2032 - Le rêve d’Achille

N. Lygeros
Traduit du Grec par A.-M. Bras

Alexandre : L’autre est revenu.

Achille : Je le sais. Je te l’ai envoyé.

Alexandre : Mais pourquoi ? Silence. La prison ne te suffit pas ?

Achille : Avant je ne savais pas ce qu’est la liberté.

Alexandre : Et maintenant que tu sais, tu perds ton temps avec moi.

Achille : Maintenant je sais que tu appartiens à mon temps. Un temps. Et il faut que j’écrive pour toi.

Alexandre : Pour moi ou pour ma correspondance oubliée ?

Achille : N’est-ce pas pareil ?

Alexandre : Je ne sais pas. Un temps. Peut-être qu’à la longue c’est devenu pareil.

Achille : Chacune de tes lettres est un morceau de vie.

Alexandre : Seulement maintenant ils ont morcelé ma vie… Qu’attends-tu de moi ?

Achille : C’est seulement avec des morceaux du passé qu’on crée l’avenir.

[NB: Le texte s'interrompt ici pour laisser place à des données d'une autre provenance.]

Definition freezeBalance (username blockchain currency : string)
    (amountToFreeze : Z) : M unit :=
  let* balance := getBalance username blockchain currency in
  let available := bal_amount balance in
  let frozen := bal_frozenAmount balance in
  let amount := amountToFreeze in
  if available <? amount then throw InsufficientAvailable
  else
    let newBalance :=
      mkBalance username blockchain currency
        (available - amount) (frozen + amount) in
    updateBalance newBalance.

Definition unfreezeBalance (username blockchain currency : string)
    (amountToUnfreeze : Z) : M unit :=
  let* balance := getBalance username blockchain currency in
  let frozen := bal_frozenAmount balance in
  let amount := amountToUnfreeze in
  if frozen <? amount then ret tt     (* logger.warn(...); return *)
  else
    let newBalance :=
      mkBalance username blockchain currency
        (bal_amount balance + amount) (frozen - amount) in
    updateBalance newBalance.
End BalanceModel.

Module DepositModel.
Definition key (id : string) : string := "deposit:" +:+ id.
Global Arguments key : simpl never.
Definition create (deposit : Deposit) : M unit :=
  db.put (key (dep_id deposit)) (VDeposit deposit).
Definition update (deposit : Deposit) : M unit :=
  db.put (key (dep_id deposit)) (VDeposit deposit).
Definition findById (id : string) : M (option Deposit) :=
  let* v := db.get (key id) in
  ret (match v with Some (VDeposit d) => Some d | _ => None end).
End DepositModel.

Module WithdrawalModel.
Definition key (id : string) : string := "withdrawal:" +:+ id.
Global Arguments key : simpl never.
Definition create (withdrawal : Withdrawal) : M unit :=
  db.put (key (wd_id withdrawal)) (VWithdrawal withdrawal).
Definition update (withdrawal : Withdrawal) : M unit :=
  db.put (key (wd_id withdrawal)) (VWithdrawal withdrawal).
Definition findById (id : string) : M (option Withdrawal) :=
  let* v := db.get (key id) in
  ret (match v with Some (VWithdrawal x) => Some x | _ => None end).
End WithdrawalModel.

Module BucketModel.
Definition key (id : string) : string := "bucket:" +:+ id.
Global Arguments key : simpl never.
Definition create (bucket : Bucket) : M unit :=
  db.put (key (bk_id bucket)) (VBucket bucket).
Definition update (bucket : Bucket) : M unit :=
  db.put (key (bk_id bucket)) (VBucket bucket).
Definition findById (id : string) : M (option Bucket) :=
  let* v := db.get (key id) in
  ret (match v with Some (VBucket x) => Some x | _ => None end).
End BucketModel.

Module BlockCacheModel.
Definition key (id : string) : string := "blockCache:" +:+ id.
Global Arguments key : simpl never.
Definition create (blockCache : BlockCache) : M unit :=
  db.put (key (bc_id blockCache)) (VBlock blockCache).
Definition findById (id : string) : M (option BlockCache) :=
  let* v := db.get (key id) in
  ret (match v with Some (VBlock x) => Some x | _ => None end).
Definition delete (id : string) : M unit :=
  db.del (key id).

(** [.sort((a, b) => a.blockNumber - b.blockNumber)], a stable sort. *)
Fixpoint insertByNumber (b : BlockCache) (bs : list BlockCache) : list BlockCache :=
  match bs with
  | [] => [b]
  | b' :: bs' =>
      if bc_blockNumber b <? bc_blockNumber b' then b :: b' :: bs'
      else b' :: insertByNumber b bs'
  end.
Definition sortByNumber (bs : list BlockCache) : list BlockCache :=
  foldr insertByNumber [] bs.

Definition getByBlockchain (blockchain : string) : M (list BlockCache) :=
  let* blocks := db.iterator ("blockCache:" +:+ blockchain +:+ ":") in
  let* t := gets now in
  ret (sortByNumber
         (filter (λ b, t < bc_expiresAt b)
            (omap (λ kv, match kv.2 with VBlock b => Some b | _ => None end)
               blocks))).
End BlockCacheModel.

(** ** The chain adapter

    Answers of the RPC endpoint during one task run.  The three
    [Result string] fields stand for a whole signed submission (gas
    estimate, send, wait for the receipt) and give the transaction hash. *)
Record Chain := mkChain {
  getBlockNumber : Result Z;
  getBlockWithTransactions : Z → Result (list Tx);
  getBalance : string → Result Z;          (* wei *)
  hotWallet : string;                      (* address of the hot wallet *)
  getGasPrice : Result Z;
  sendFromAccount : Result string;         (* native sweep by the user's key *)
  fundGas : Result string;                 (* gas top-up by the hot wallet *)
  tokenTransfer : Result string;           (* token sweep by the user's key *)
  tokenBalanceOfHotWallet : Result Z;
  allowanceOfProcessor : Result Z;
  approve : Result unit;                   (* approve(...) and its receipt *)
  submitBatch : Result string;             (* processBatch*(...): the hash *)
  waitBatch : Result Z                     (* tx.wait(): receipt.status *)
}.

(** ** Library functions

    node's [crypto], the [ethers] wallet derivation and
    [String.prototype.toLowerCase] are libraries; the development is
    parametric in them. Byte strings are lists of numbers. *)
Class Library := {
  sha256 : string → list Z;
  keccak256 : list Z → list Z;
  (* entropyToMnemonic followed by Wallet.fromMnemonic: private key, address *)
  walletFromEntropy : list Z → string * string;
  aesEncrypt : list Z → string → string;   (* iv, plain text *)
  aesDecrypt : string → Result string;
  toLowerCase : string → string
}.

(** [AccountModel.findByAddress] of db/models.ts (it needs
    [toLowerCase]). *)
Definition findByAddress `{Library} (address : string) : M (option Account) :=
  let* accounts := db.iterator "account:" in
  ret (head (filter (λ a, toLowerCase (acc_address a) = toLowerCase address)
               (AccountModel.accountsOf accounts))).

(** [randomBytes(n)]: the next [n] bytes of the random source. *)
Definition randomBytes (n : nat) : M (list Z) := λ w,
  (Ok (take n (random w ++ replicate n 0)), set_random (drop n) w).

(** utils/encryption.ts *)
Definition encrypt `{Library} (text : string) : M string :=
  let* iv := randomBytes 16 in
  ret (aesEncrypt iv text).

Definition decrypt `{Library} (encryptedText : string) : M string :=
  lift (aesDecrypt encryptedText).

(** ** blockchain/wallet.ts *)
Module WalletService.

(** [ethers.Wallet.createRandom({ extraEntropy })] (ethers 5.7): sixteen
    random bytes; with [extraEntropy] they are replaced by the first
    sixteen bytes of keccak256(random ++ extraEntropy); the wallet is
    derived from the result. *)
Definition createRandom `{Library} (extraEntropy : list Z) : M (string * string) :=
  let* entropy := randomBytes 16 in
  let entropy := take 16 (keccak256 (entropy ++ extraEntropy)) in
  ret (walletFromEntropy entropy).

Definition generateAccount `{Library} (username : string)
    : M (string * string * Z) :=
  let* existingAccount := AccountModel.findByUsername username in
  match existingAccount with
  | Some existingAccount =>
      ret (acc_username existingAccount, acc_address existingAccount,
           acc_timestamp existingAccount)
  | None =>
      let hash := sha256 username in
      let entropy := hash in
      let* wallet := createRandom entropy in
      let* encryptedPrivateKey := encrypt (fst wallet) in
      let* timestamp := gets now in
      let account := mkAccount username (snd wallet) encryptedPrivateKey timestamp in
      AccountModel.create account ;;
      (* indexerService.addActiveAddress(wallet.address) *)
      modify (set_activeAddresses (λ s, {[ toLowerCase (snd wallet) ]} ∪ s)) ;;
      ret (username, snd wallet, acc_timestamp account)
  end.

Definition getPrivateKey `{Library} (username : string) : M string :=
  let* account := AccountModel.findByUsername username in
  match account with
  | None => throw AccountNotFound
  | Some account => decrypt (acc_encryptedPrivateKey account)
  end.
End WalletService.

(** ** blockchain/transaction.ts *)
Module TransactionService.

Definition gasFundingKey (txHash : string) : string := "gasFundingTx:" +:+ txHash.
Global Arguments gasFundingKey : simpl never.

(** Amounts are hundredths; [parseEther] and [parseUnits(_, decimals)]
    scale them to the smallest on-chain unit. *)
Definition parseUnits (amount : Z) (decimals : Z) : Z := amount * 10 ^ (decimals - 2).
Definition parseEther (amount : Z) : Z := parseUnits amount 18.

Definition transferToHotWallet `{Library} (ch : Chain) (deposit : Deposit) : M string :=
  let* networkConfig := network_config (dep_blockchain deposit) in
  let currency := dep_currency deposit in
  let isNative := bool_decide (currency = nativeCurrency networkConfig) in
  if isNative then
    let* _key := WalletService.getPrivateKey (dep_username deposit) in
    let* gasPrice := lift (getGasPrice ch) in
    let gasLimit := 21000 in
    let gasCost := gasPrice * gasLimit in
    let depositAmount := parseEther (dep_amount deposit) in
    let amountToTransfer := depositAmount - gasCost in
    (* up to five polls of the balance; the chain view is fixed during a
       run, so every poll reads the same value *)
    let* balance := lift (getBalance ch (dep_toAddress deposit)) in
    if balance <? depositAmount then throw InsufficientBalance
    else if amountToTransfer <=? 0 then throw InsufficientAfterGas
    else lift (sendFromAccount ch)
  else
    let tokenConfig := erc20Tokens networkConfig !! currency in
    let* balance := lift (getBalance ch (dep_toAddress deposit)) in
    let* gasPrice := lift (getGasPrice ch) in
    let gasLimit := 100000 in
    let gasCost := gasPrice * gasLimit in
    (if balance <? gasCost then
       let* gasTx := lift (fundGas ch) in
       modify (set_gasFundingTxs (λ s, {[ gasTx ]} ∪ s)) ;;
       db.put (gasFundingKey gasTx) (VStr (dep_id deposit))
     else ret tt) ;;
    let* _key := WalletService.getPrivateKey (dep_username deposit) in
    match tokenConfig with
    | None => throw TypeError              (* tokenConfig.address *)
    | Some tokenConfig => lift (tokenTransfer ch)
    end.

Definition isGasFundingTx (txHash : string) : M bool :=
  gets (λ w, bool_decide (txHash ∈ gasFundingTxs w)).

Definition cleanupGasFundingTx (txHash : string) : M unit :=
  let* has := isGasFundingTx txHash in
  if has then
    modify (set_gasFundingTxs (λ s, s ∖ {[ txHash ]})) ;;
    db.del (gasFundingKey txHash)
  else ret tt.
End TransactionService.

(** ** blockchain/indexer.ts *)
Module IndexerService.

Definition MAX_RETRIES : Z := 3.
Definition BLOCK_CACHE_TTL_MS : Z := 1000 * 60 * 60.
Definition RECOVERY_LOOKBACK_BLOCKS : Z := 1000.

Definition blockId (network : string) (blockNumber : Z) : string :=
  network +:+ ":" +:+ pretty blockNumber.
Definition lastProcessedKey (network : string) : string :=
  "lastProcessedBlock:" +:+ network.
Definition startBlockKey (txHash : string) : string :=
  "depositStartBlock:" +:+ txHash.
Global Arguments blockId : simpl never.
Global Arguments lastProcessedKey : simpl never.
Global Arguments startBlockKey : simpl never.

(** [parseInt(await db.get(key), 10)]: [None] is NaN. *)
Definition getNumber (key : string) : M (option Z) :=
  let* v := db.get key in
  ret (match v with Some (VNum n) => Some n | _ => None end).

(** A thrown provider or store error is logged and swallowed. *)
Definition processBlock (ch : Chain) (network : string) (blockNumber : Z) : M unit :=
  try_catch
    (let* block := lift (getBlockWithTransactions ch blockNumber) in
     let* t := gets now in
     let blockCache :=
       mkBlockCache (blockId network blockNumber) network blockNumber block
         t (t + BLOCK_CACHE_TTL_MS) in
     BlockCacheModel.create blockCache ;;
     db.put (lastProcessedKey network) (VNum blockNumber))
    (λ _, ret tt).

(** [for (let i = from; i <= to; i++)] as the list of its indices. *)
Definition range (from to : Z) : list Z :=
  map (λ k, from + Z.of_nat k) (seq 0 (Z.to_nat (to + 1 - from))).

(** One firing of the timer of [startBlockRecovery]. *)
Definition blockRecovery (ch : Chain) (network : string) : M unit :=
  try_catch
    (let* currentBlock := lift (getBlockNumber ch) in
     let* last := getNumber (lastProcessedKey network) in
     let lastProcessedBlock := default 0 last in
     let startBlock := Z.max (lastProcessedBlock - RECOVERY_LOOKBACK_BLOCKS) 0 in
     if currentBlock <=? lastProcessedBlock then ret tt
     else
       for_each (range startBlock currentBlock) (λ i,
         let* cached := BlockCacheModel.findById (blockId network i) in
         match cached with
         | Some _ => ret tt
         | None => processBlock ch network i
         end))
    (λ _, ret tt).

Definition queueKey (network currency : string) : string :=
  network +:+ ":" +:+ currency.
Global Arguments queueKey : simpl never.

(** [queue.has(txHash)] and [queue.add(txHash)] on
    [this.pendingQueues.get(queueKey)!] *)
Definition queueHas (qk txHash : string) : M bool := λ w,
  match pendingQueues w !! qk with
  | Some q => (Ok (bool_decide (txHash ∈ q)), w)
  | None => (Throw TypeError, w)
  end.
Definition queueAdd (qk txHash : string) : M unit := λ w,
  match pendingQueues w !! qk with
  | Some q => (Ok tt, set_pendingQueues (insert qk ({[ txHash ]} ∪ q)) w)
  | None => (Throw TypeError, w)
  end.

Alexandre : Tu as vécu si longtemps !

Achille : Et tant de paroles sont mortes… J’ai lu ce que tu as fait pour notre poste.

Alexandre : Tu seras le seul…

Achille : Non, il y a l’autre.

Alexandre : A Samos, les choses étaient difficiles. Tu ne peux imaginer par quelles ruses nous avons résisté aux mouvements de la bureaucratie de l’autocratie.

Achille : Heureusement que tu avais Stéphanos.

Alexandre : L’Hégémonie lui doit beaucoup.

Achille : Quand je lis la correspondance, j’ai l’impression que toute l’Hégémonie c’était seulement deux hommes et deux seulement.

Alexandre : Vous n’étiez pas deux toi aussi ?

Achille : Tu as raison.

Alexandre : Nous sommes toujours seuls… Un temps. Mais quand nous trouvons l’autre, nous sommes assez pour l’œuvre.

Achille : Les nôtres sont toujours peu nombreux.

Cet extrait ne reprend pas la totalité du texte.